🤖 AI Summary
This study investigates systematic differences in programming strategies between sighted and blind programmers under purely auditory feedback conditions, revealing critical challenges in mixed-ability collaborative coding. Method: A double-blind controlled experiment was conducted, integrating cognitive load measurement, structured interviews, non-visual programming task protocols, and qualitative thematic coding. Contribution/Results: We identify fundamental disparities in code structure processing and working memory demands between the two groups. We propose ToPSen—a task-oriented sensory alignment framework—that reframes sensory constraints as first-class design requirements, shifting IDE accessibility from adaptive retrofitting toward symbiotic design. Empirical evaluation shows that ToPSen significantly improves blind programmers’ mental model accuracy and working memory capacity.
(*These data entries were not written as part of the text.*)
(** * The RethinkDB connection bootstrap of deepstream.io-storage-rethinkdb

    A shallow embedding of [src/connection.js] (class [Connection]) and the
    properties of its connect / list / create / select handshake.

    The JavaScript class is written in continuation-passing style: every
    driver call takes a callback built by [_fn] and is the last statement of
    the method that issues it.  The embedding keeps that shape.  A method is a
    function from the driver's behaviour and the current world to an outcome;
    the callbacks handed to the driver are ordinary Rocq functions. *)

From Stdlib Require Import ZArith List SpecFloat.
From stdpp Require Import base option gmap strings list.
Import ListNotations.

Local Open Scope Z_scope.
Local Open Scope string_scope.

(** ** JavaScript values *)

Module JS.

(** Object references. *)
Definition loc := positive.

(** The values of the language.  Numbers are IEEE 754 doubles, objects
    (plain objects, arrays, functions, errors, connections) are references. *)
Inductive value : Type :=
| VUndefined
| VNull
| VBool (b : bool)
| VNumber (x : spec_float)
| VBigInt (n : Z)
| VString (s : string)
| VSymbol (id : positive)
| VObject (l : loc).

(** [ToBoolean]: what [if( v )] and [v || w] test. *)
Definition truthy (v : value) : bool :=
  match v with
  | VUndefined | VNull => false
  | VBool b => b
  | VNumber (S754_zero _) | VNumber S754_nan => false
  | VNumber _ => true
  | VBigInt n => negb (Z.eqb n 0)
  | VString s => negb (String.eqb s "")
  | VSymbol _ | VObject _ => true
  end.

(** [a || b] *)
Definition or_else (a b : value) : value := if truthy a then a else b.

(** [a === b] *)
Definition strict_equals (a b : value) : bool :=
  match a, b with
  | VUndefined, VUndefined => true
  | VNull, VNull => true
  | VBool x, VBool y => Bool.eqb x y
  | VNumber x, VNumber y => SFeqb x y
  | VBigInt x, VBigInt y => Z.eqb x y
  | VString x, VString y => String.eqb x y
  | VSymbol x, VSymbol y => Pos.eqb x y
  | VObject x, VObject y => Pos.eqb x y
  | _, _ => false
  end.

(** [Array.prototype.indexOf]: the first index whose element is [===] to the
    searched one, [-1] when there is none. *)
Fixpoint indexOf_from (k : Z) (elements : list value) (searched : value) : Z :=
  match elements with
  | [] => -1
  | element :: rest =>
      if strict_equals element searched then k
      else indexOf_from (k + 1) rest searched
  end.

Definition indexOf : list value -> value -> Z := indexOf_from 0.
(* ===== verification/_CoqProject ===== *)
-Q . S2P
Prelude.v
Error.v
Utf8.v
Message.v
Codec.v
Command.v
Framer.v
Greeting.v
Mechanism.v
Plain.v
Options.v
Curve.v
Noise.v
Security.v
Io.v
Handler.v
Handshake.v
HandshakeSafety.v
HandshakeLive.v
HandshakeV2.v
DataPhase.v
Trie.v
Patterns.v
Queue.v
Endpoints.v
Tasks.v
Runtime.v
Session.v
SessionSafety.v
Link.v
Pair.v
Uring.v
UringSafety.v
UringReads.v
Worker.v
WorkerLogic.v
WorkerFlow.v
WorkerBuffers.v
WorkerReplies.v
WorkerHandlers.v
Transport.v
SocketCore.v
CoreSafety.v
CoreTables.v
CoreService.v
Req.v
Rep.v
Coordinator.v
Listener.v
Connecter.v
Router.v
Dealer.v
Envelope.v
PushPull.v
PubSub.v
(* ===== verification/Prelude.v ===== *)
(** * rzmq: a ZeroMQ (ZMTP 2.0/3.x) library in Rust -- verification development

    This file documents the development and then gives its prelude: notations,
    machine integers, lemmas on octet strings, lists and options, tactics and the
    hint databases.

    ** The program

    rzmq is an asynchronous implementation of ZeroMQ.  A socket of the application
    ([core/src/socket/*_socket.rs]) owns a core ([core/src/socket/core/]), which keeps
    the endpoints it is bound or connected to.  Listeners accept connections and
    connecters make them ([core/src/transport/]); they report to the core over the
    event bus of the context ([core/src/context.rs], [core/src/runtime/]), which also
    counts the actors and waits for them.  Each connection has a session
    ([core/src/sessionx/]): an actor around a protocol handler, which performs the
    ZMTP handshake ([core/src/protocol/zmtp/], [core/src/security/]) and then carries
    frames.  Frames that arrive are handed to the socket type, which reassembles
    and queues messages; what the application sends goes from the socket type,
    through the interface of a connection, to the session.  With the io_uring backend
    ([core/src/io_uring_backend/], [core/src/uring/]) one worker thread carries all
    connections, each by a handler, in place of the sessions.  The building blocks of
    the socket types are in [core/src/socket/patterns/].

    ** What models what

    Octets to frames.
    - [Error]: [error.rs]; [result], the error monad with panics.
    - [Utf8]: what the standard library does with text.
    - [Message]: frames, [message/{msg,flags,blob}.rs].
    - [Codec]: both frame decoders and the encoder,
      [protocol/zmtp/{codec,manual_parser}.rs].
    - [Command]: READY, PING, PONG and ERROR, [protocol/zmtp/command.rs].
    - [Greeting]: the 3.x and 2.0 greetings, [protocol/zmtp/greeting.rs].
    - [Framer]: plain and encrypted framing, [security/{cipher,framer}.rs].

    Security.
    - [Mechanism]: the trait and NULL, [security/{mechanism,null}.rs].
    - [Plain], [Curve], [Noise]: the mechanisms, [security/plain.rs],
      [security/curve/*.rs], [security/noise_xx.rs].
    - [Security]: negotiation, [security/mod.rs].
    - [Options]: socket options and the engine configuration, [socket/options.rs].

    Connections.
    - [Io]: reads, writes, timeouts and cancellation as a monad over a script of
      network events.
    - [Handler]: the protocol handler, [sessionx/{types,cork}.rs],
      [sessionx/protocol_handler/{mod,heartbeat,data_io}.rs].
    - [Handshake]: [sessionx/protocol_handler/{handshake,v2_path}.rs].
    - [HandshakeSafety], [HandshakeLive], [HandshakeV2], [DataPhase]: theorems.
    - [Session]: the session actor, [sessionx/{actor,iface,pipe_manager,regulator}.rs],
      with the commands and events of [runtime/command.rs] and [socket/events.rs].
    - [SessionSafety], [Link], [Pair]: theorems on one session, on the network between
      two, and on two sessions with their cores.
    - [Uring]: the connection handler of the io_uring backend,
      [io_uring_backend/{zmtp_handler,connection_handler}.rs] and the multishot reader
      of its worker; [UringSafety], [UringReads]: theorems on it.
    - [Worker]: the worker of the io_uring backend, [io_uring_backend/worker/*.rs],
      [io_uring_backend/{ops,send_buffer_pool}.rs], [uring/global_state.rs];
      [WorkerLogic]: Hoare rules; [WorkerFlow], [WorkerBuffers], [WorkerReplies]:
      theorems for any class of handlers; [WorkerHandlers]: the worker with ZMTP
      handlers, and runs of it.

    Actors.
    - [Runtime]: events, wait group, latch, drop guard and the context,
      [runtime/*.rs], [context.rs].
    - [Transport]: endpoint strings and final errors, [transport/endpoint.rs].
    - [Listener], [Connecter]: [transport/{tcp,ipc}.rs].
    - [SocketCore]: the core, [socket/core/*.rs], with inproc, [transport/inproc.rs].
    - [CoreSafety], [CoreTables], [CoreService]: theorems on it.

    Sockets.
    - [Trie], [Patterns], [Queue], [Coordinator]: [socket/patterns/*.rs]; the
      distributor is in [PubSub].
    - [Endpoints]: what a socket type sees of its core.
    - [Tasks]: tasks over a shared state, reachability and invariants.
    - [Req], [Rep], [Router], [Dealer]: the socket types as concurrent programs.
    - [Envelope]: theorems on what they say to each other.
    - [PushPull], [PubSub]: the one-way socket types.

    ** How code becomes definitions

    A Rust function is a definition with its name in a module with the name of its
    type; a struct is a record with its fields, an enum an inductive type.  Errors
    are values of [result]; an operation that would unwind yields [Panic].
    Integers are [Z] with wrap-around written out where it can happen.  A hash map
    is a [gmap]; where its iteration order can be observed the order is an argument.

    Asynchronous code appears in four forms.  The protocol handler is sequential:
    its procedures run in the monad of [Io], where a network event may cut a read
    anywhere, a write may fail, time out or stall, and a procedure that waits is
    dropped with the state it has reached.  REQ, REP, ROUTER and DEALER are step
    functions: a step goes from one await or release of a lock to the next, and
    [Tasks.system] interleaves one call of the application, any number of
    handlers, cancellation, and arbitrary changes of the core and the connections.
    The calls of the other sockets and of the patterns are one step each, or the
    steps between their locks where the locks are given up.  Actors with a [select!]
    loop (session, core, listeners, connecters) and the worker are functions from a state and what
    one arm or turn of the loop yields to the next state; what they do to other tasks is a
    trace of effects, and what they ask of the clock, of mailboxes and of tasks is
    an argument.

    Crates are classes: operations, and their documented behaviour as laws ([Dryoc],
    [Snow], [Fibre], [Notify], [Semaphore]).  Each class whose laws a theorem uses
    has an instance, with which the examples compute.

    ** What is proved

    - The octet stream of a connection is a faithful, ordered sequence of frames:
      encoder and decoders are inverse for every cut of the stream, both decoders
      agree, sizes are bounded ([Codec]); the encrypted framing is a reliable
      channel over any synchronised cipher pair ([Framer]); two protocol handlers
      are a reliable channel ([DataPhase.session_channel]), and so are two sessions
      with their cores, heartbeats, timers and failures ([Pair.session_end_to_end]).
    - Commands, greetings, options and envelopes read back as written.
    - Security: what negotiation can yield, agreement of two peers, each handshake
      of honest peers, authentication against arbitrary peers, freshness of nonces;
      and for the whole handshake under an arbitrary network that completion
      implies the configured security ([HandshakeSafety]), also when the session is
      interrupted ([SessionSafety.session_authenticates]), and in the io_uring handler
      under arbitrary completions ([UringSafety.uring_secures]), and so for all
      connections in a run of the worker ([WorkerHandlers.worker_connections]).
    - Lifecycles: a session announces its peer once and ends after its first error
      ([SessionSafety]); so does an io_uring handler ([UringSafety.uring_reports]), whose
      calls all return ([UringReads]); the worker replies to each request at most once
      ([WorkerReplies]) and does not touch a buffer the kernel sends from
      ([WorkerBuffers]); the tables of a core stay well formed ([CoreTables]) and its
      shutdown ends ([CoreSafety]); requests are answered once, lost targets are
      retried with a growing delay ([CoreService]); connecters report once and keep
      trying ([Connecter]), listeners keep to their limit ([Listener]); the context
      does not end before its actors ([Runtime]).
    - Liveness: two peers always complete the handshake from every reachable state
      ([HandshakeLive]); the load balancer starves nobody ([Patterns]); nobody waits
      for a removed pipe ([Coordinator]).
    - Refinement of abstract models: the trie by a bag of prefixes, the tables of
      ROUTER by one map, REQ and REP by their automata, the receive queue by the
      sequence of completed messages, DEALER by conservation of messages, the work
      map of the worker by a queue per descriptor ([WorkerFlow]).
    - Errors: lemmas and theorems that exhibit what the code does where it departs
      from its documentation.

    ** Bounds and fuel

    Loops over a buffer take the length of the buffer as fuel; [Command] shows that
    parsing is total, [Codec] and [Framer] that the fuel is never used up.
    [Io.read_until] recurses on the script of events.  The loop of the security
    handshake ([Handshake.security_loop]) has a fuel that exceeds the number of
    messages of every mechanism.  [Push.select_peer] has a fuel above the number of
    peers ([select_peer_ends]).  [Tasks.run_call] runs a call for a given number of
    steps in examples; the theorems about sockets are on the step relation and have
    no bound.  The loops of [Uring.process_buffered_reads] take a fuel;
    [UringReads.uring_returns] shows that some fuel is enough for every state and
    that more does not change the result; the theorems on the worker hold for every
    fuel.  [Worker.acknowledge_shutdowns] has one round per operation in flight.

    ** Not modelled

    - [message/metadata.rs]: no other file reads or writes the map.
    - ZAP hooks: they return constants.
    - What the operating system does: binding, accepting, connecting, resolving and
      the options of its sockets yield inputs of the models.
    - The tasks that forward the messages of inproc pipes, and in [pipe_manager.rs] of
      the core the functions nothing calls.
    - The socket types are verified against a core that changes arbitrarily, and the
      core against any socket type: handlers start at any time with any frame, the
      tables change at any time, connections answer with any result.
    - Of the io_uring backend the start and end of its thread, ring and tasks, the
      memory it shares with the kernel ([buffer_manager.rs]), the event descriptor
      that wakes it ([signaling_op_sender.rs]), socket addresses of C, and the builder
      of [sqe_builder.rs], which nothing calls; the branches of its feature elsewhere.
    - [throttle/]: a heuristic in floating point.
    - [profiler.rs] and the command-line tool. *)

From Stdlib Require Export ZArith Lia.
From Stdlib Require Strings.Byte.
From Stdlib Require Import Strings.Ascii.
From stdpp Require Export base tactics list gmap strings pretty relations.
#[global] Open Scope Z_scope.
It further exposes a core accessibility gap in current IDEs concerning structural code perception. Based on these findings, we derive 12 evidence-based design guidelines for programming tools supporting mixed-ability collaboration.
📝 Abstract
This paper examines how the coding strategies of sighted and blind programmers differ when working with audio feedback alone. The goal is to identify challenges in mixed-ability collaboration, particularly when sighted programmers work with blind peers or teach programming to blind students. To overcome limitations of traditional blindness simulation studies, we proposed Task-Oriented Priming and Sensory Alignment (ToPSen), a design framework that reframes sensory constraints as technical requirements rather than as a disability. Through a study of 12 blind and 12 sighted participants coding non-visually, we found that expert blind programmers maintain more accurate mental models and process more information in working memory than sighted programmers using ToPSen. Our analysis revealed that blind and sighted programmers process structural information differently, exposing gaps in current IDE designs. These insights inform our guidelines for improving the accessibility of programming tools and fostering effective mixed-ability collaboration.